1387. À SA NIÈCE CAROLINE.
Croisset, samedi, 4 heures et demie, 26 juillet 1873.

J’ai un joli mal de tête, pour avoir trop pris de notes dans Daremberg, et je voudrais piquer un chien avant de me baigner dans les eaux sales de la Seine. Donc la lettre à ma pauvre Caro ne sera pas longue. Que lui dirai-je, après, bien entendu, l’avoir embrassée ? Que je m’ennuie d’elle ? Comme elle le sait, c’est inutile.

Mais que je te plains, mon pauvre loulou, de tes mésaventures murales (belle expression). Est-ce assez ennuyeux ! Sans compter la dépense ! Il me semble que tu prends cela philosophiquement, ce dont je t’applaudis.

L’abbé Chalons[1] peut venir. Je suis tout prêt à le recevoir. Mais qu’il ne compte pas sur de grandes distractions.

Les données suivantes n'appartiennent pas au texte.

(** * pypuf: the reliability-based CMA-ES learner

    A shallow embedding of [pypuf/learner/evolution_strategies/cmaes.py].

    Number model.
    - numpy integer arrays ([int8] response bits, their row sums) are lists
      of [Z]; the [int8] cast is written out with its wrap-around.  Row sums
      are accumulated in 64 bits by numpy; they stay far below that bound
      and are not wrapped.
    - the reliabilities of the PUF are half-integers [|R/2 - s|]; binary64
      represents them exactly, so they are modelled as rationals [Q].
    - everything that runs through tensorflow ([reliabilities_model],
      [tf_pearsonr], [objective]) is modelled on Rocq's primitive binary64
      floats, so that NaN, infinities and signed zeros behave as in the
      code.  Sums are taken from left to right.
    - chain weight vectors handled by [learn] are lists of [Q]: every finite
      double is a rational, and the only operations [learn] itself applies
      to them (negation, comparison with 0) are exact on doubles.
    - the optimizer ([cma]), [scipy.stats.pearsonr] and the LTF array are
      outside the module; [learn] takes them as parameters. *)

From Stdlib Require Import List ZArith QArith Qabs Bool Lia Permutation.
From Stdlib Require Import Floats.
From Stdlib Require String.
Import ListNotations.

Set Implicit Arguments.

Close Scope Q_scope.

(** ** numpy helpers *)

Module Np.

Tu as dû recevoir une boîte de photographies et ta robe des Magasins du Louvre. J’ai tout payé, 96 francs, ce qui fait que j’attends de l’argent avec impatience. Émile s’est couché ce matin à 1 heure, emporté par le délire des confitures. Il y a six pots de gelée de gardes[2] pour Mme Commanville. La provision est petite, mais nous manquions de pots. On a même été obligé d’en racheter.

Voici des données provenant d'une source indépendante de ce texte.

(** * Channel rate limiting: service/channel_rate_limit.go

    A shallow embedding of the per-(channel, model) rate-limit accounting of
    [service/channel_rate_limit.go] and the properties its specification
    states about it.

    The source file carries two revisions of the package.  The first one
    (lines 1-269) records request history even for an unlimited RPM dimension
    and answers every saturation with one message; it is embedded at top
    level.  The second one (lines 270-533) records a dimension only when its
    limit is positive; the parts of it that differ are embedded in
    [Module Guarded].

    Go code is embedded as a program of the monad [Go]: a finite tree of
    calls to the outside world (the clock, the Redis client [common.RDB], the
    three in-process maps) that ends in a returned value or in a run-time
    panic.  A handler answers the calls; [result], [final] and [trace] run a
    program against a handler.  Properties that hold whatever the store
    answers are stated for every handler; properties about stored data are
    stated for the handler [handle], which implements the in-process maps and
    a model of the Redis commands the package uses. *)

From stdpp Require Import gmap strings list fin_maps pretty.
From Stdlib Require Import ZArith Lia Ascii.

Open Scope Z_scope.

(** ** Machine integers

    [int64] values are integers of [Z] with the wrap-around of the addition
    and subtraction written out.  Go's [int] is taken to be 64 bits wide, so
    that the conversions [int64(rpm)] and [int(lenVal)] are the identity. *)

Definition wrap64 (z : Z) : Z := (z + 2 ^ 63) mod 2 ^ 64 - 2 ^ 63.
Definition add64 (a b : Z) : Z := wrap64 (a + b).
Definition sub64 (a b : Z) : Z := wrap64 (a - b).

Definition int64 (z : Z) : Prop := - 2 ^ 63 <= z < 2 ^ 63.

(** A Unix time as the clock delivers it: not negative and far from the end
    of the [int64] range. *)
Definition unix_time (t : Z) : Prop := 0 <= t < 2 ^ 62.

(** ** Keys *)

Definition ChannelRPMPrefix : string := "channel:rpm:".
Definition ChannelTPMPrefix : string := "channel:tpm:".
Definition ChannelRPDPrefix : string := "channel:rpd:".

(** [fmt.Sprintf("%d:%s", channelId, modelName)] *)
Definition memoryKey (channelId : Z) (modelName : string) : string :=
  pretty channelId +:+ ":" +:+ modelName.

(** [fmt.Sprintf("%s%d:%s", prefix, channelId, modelName)] *)
Definition redisKey (prefix : string) (channelId : Z) (modelName : string) : string :=
  prefix +:+ pretty channelId +:+ ":" +:+ modelName.

(** ** Values *)

Record MemoryCountItem := { Count : Z; Expiration : Z }.

(** A Go [error]: [None] is [nil]. *)
Definition error : Type := option string.
Definition nil : error := None.
Definition Errorf (msg : string) : error := Some msg.

(** What a Redis command of the client returns: a value, or an error (in
    which case the value the client hands out is the zero value). *)
Inductive RedisError := RedisNil | WrongType | OutOfRange | IOFailure.

Inductive reply (A : Type) :=
| Ok (a : A)
| Err (e : RedisError).
Arguments Ok {A} a.
Arguments Err {A} e.

Definition val (r : reply Z) : Z :=
  match r with Ok v => v | Err _ => 0 end.

(** ** Calls to the outside world *)

Inductive Ev : Type -> Type :=
| TimeNowUnix : Ev Z
(* common.RDB *)
| LLen (key : string) : Ev (reply Z)
| LIndex (key : string) (index : Z) : Ev (reply Z)
| Get (key : string) : Ev (reply Z)
| LPush (key : string) (v : Z) : Ev (reply Z)
| LTrim (key : string) (start stop : Z) : Ev (reply unit)
| Expire (key : string) (seconds : Z) : Ev (reply bool)
| Incr (key : string) : Ev (reply Z)
| IncrBy (key : string) (n : Z) : Ev (reply Z)
(* memoryRPMStore, memoryTPMStore, memoryRPDStore *)
| RPMLoad (key : string) : Ev (option (list Z))
| RPMStore (key : string) (v : list Z) : Ev unit
| TPMLoad (key : string) : Ev (option MemoryCountItem)
| TPMStore (key : string) (v : MemoryCountItem) : Ev unit
| RPDLoad (key : string) : Ev (option MemoryCountItem)
| RPDStore (key : string) (v : MemoryCountItem) : Ev unit.

(** ** Programs *)

Inductive Go (A : Type) : Type :=
| Ret (a : A)
| Panic
| Vis {X : Type} (e : Ev X) (k : X -> Go A).
Arguments Ret {A} a.
Arguments Panic {A}.
Arguments Vis {A X} e k.

Fixpoint bind {A B} (p : Go A) (f : A -> Go B) : Go B :=
  match p with
  | Ret a => f a
  | Panic => Panic
  | Vis e k => Vis e (fun x => bind (k x) f)
  end.

Definition call {X} (e : Ev X) : Go X := Vis e Ret.

Notation "'let*' x ':=' p 'in' q" := (bind p (fun x => q))
  (at level 10, x name, p at level 100, q at level 200).

(** A block of statements either returns from the enclosing function or
    falls through to the statements after it. *)
Definition returns {A} (a : A) : Go (option A) := Ret (Some a).
Definition falls {A} : Go (option A) := Ret None.

Notation "'stmt' blk 'next' rest" :=
  (bind blk (fun r => match r with Some a => Ret a | None => rest end))
  (at level 10, blk at level 100, rest at level 200).

(** One answered call. *)
Inductive Step :=
| Did {X : Type} (e : Ev X) (x : X).

Definition handler (W : Type) : Type := forall X, Ev X -> W -> X * W.

Section Run.
Context {W : Type} (h : handler W).

Fixpoint result {A} (p : Go A) (w : W) : option A :=
  match p with
  | Ret a => Some a
  | Panic => None
  | Vis e k => result (k (fst (h _ e w))) (snd (h _ e w))
  end.

Fixpoint final {A} (p : Go A) (w : W) : W :=
  match p with
  | Ret _ => w
  | Panic => w
  | Vis e k => final (k (fst (h _ e w))) (snd (h _ e w))
  end.

Fixpoint trace {A} (p : Go A) (w : W) : list Step :=
  match p with
  | Ret _ => []
  | Panic => []
  | Vis e k => Did e (fst (h _ e w)) :: trace (k (fst (h _ e w))) (snd (h _ e w))
  end.
End Run.

(** ** The world the package runs in

    The in-process stores are the three maps of the package.  The Redis
    store is modelled after the documented behaviour of the commands the
    package issues: every key holds a list or an integer and may carry an
    expiration time; a key whose expiration time has been reached is absent
    for every command (it is dropped lazily, when it is next written).  List
    elements and counters are written by the client as decimal integers and
    parsed back, so they are kept as integers.  Time is counted in whole
    seconds, and the Redis server reads the same clock as the package. *)

Inductive RedisData :=
| RList (l : list Z)
| RInt (n : Z).

Record RedisEntry := { data : RedisData; expireAt : option Z }.

Record World := {
  clock : Z;
  rdb : gmap string RedisEntry;
  memoryRPMStore : gmap string (list Z);
  memoryTPMStore : gmap string MemoryCountItem;
  memoryRPDStore : gmap string MemoryCountItem
}.

Definition emptyWorld (t : Z) : World :=
  {| clock := t; rdb := ∅; memoryRPMStore := ∅; memoryTPMStore := ∅; memoryRPDStore := ∅ |}.

Definition setClock (t : Z) (w : World) : World :=
  {| clock := t; rdb := rdb w; memoryRPMStore := memoryRPMStore w;
     memoryTPMStore := memoryTPMStore w; memoryRPDStore := memoryRPDStore w |}.
Definition setRdb (db : gmap string RedisEntry) (w : World) : World :=
  {| clock := clock w; rdb := db; memoryRPMStore := memoryRPMStore w;
     memoryTPMStore := memoryTPMStore w; memoryRPDStore := memoryRPDStore w |}.
Definition setRPM (m : gmap string (list Z)) (w : World) : World :=
  {| clock := clock w; rdb := rdb w; memoryRPMStore := m;
     memoryTPMStore := memoryTPMStore w; memoryRPDStore := memoryRPDStore w |}.
Definition setTPM (m : gmap string MemoryCountItem) (w : World) : World :=
  {| clock := clock w; rdb := rdb w; memoryRPMStore := memoryRPMStore w;
     memoryTPMStore := m; memoryRPDStore := memoryRPDStore w |}.
Definition setRPD (m : gmap string MemoryCountItem) (w : World) : World :=
  {| clock := clock w; rdb := rdb w; memoryRPMStore := memoryRPMStore w;
     memoryTPMStore := memoryTPMStore w; memoryRPDStore := m |}.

Depuis ton départ, mon pauvre chat, je me suis baigné deux fois. J’ai fini Flammarion, j’ai expédié toutes les notes à prendre dans Daremberg et j’ai lu pas mal de Buffon. Puis j’ai beaucoup pensé à toi. Voilà ma vie.

Aucune nouvelle de Carvalho.

Préviens-moi un jour d’avance de l’arrivée de l’abbé.

Ton vieux scheik d’oncle qui t’aime.

Fais prendre de l’Eau-bonne à ton mari.


  1. L’abbé Chalons, un de ses cousins.
  2. On appelle les groseilles des « gardes » en Normandie.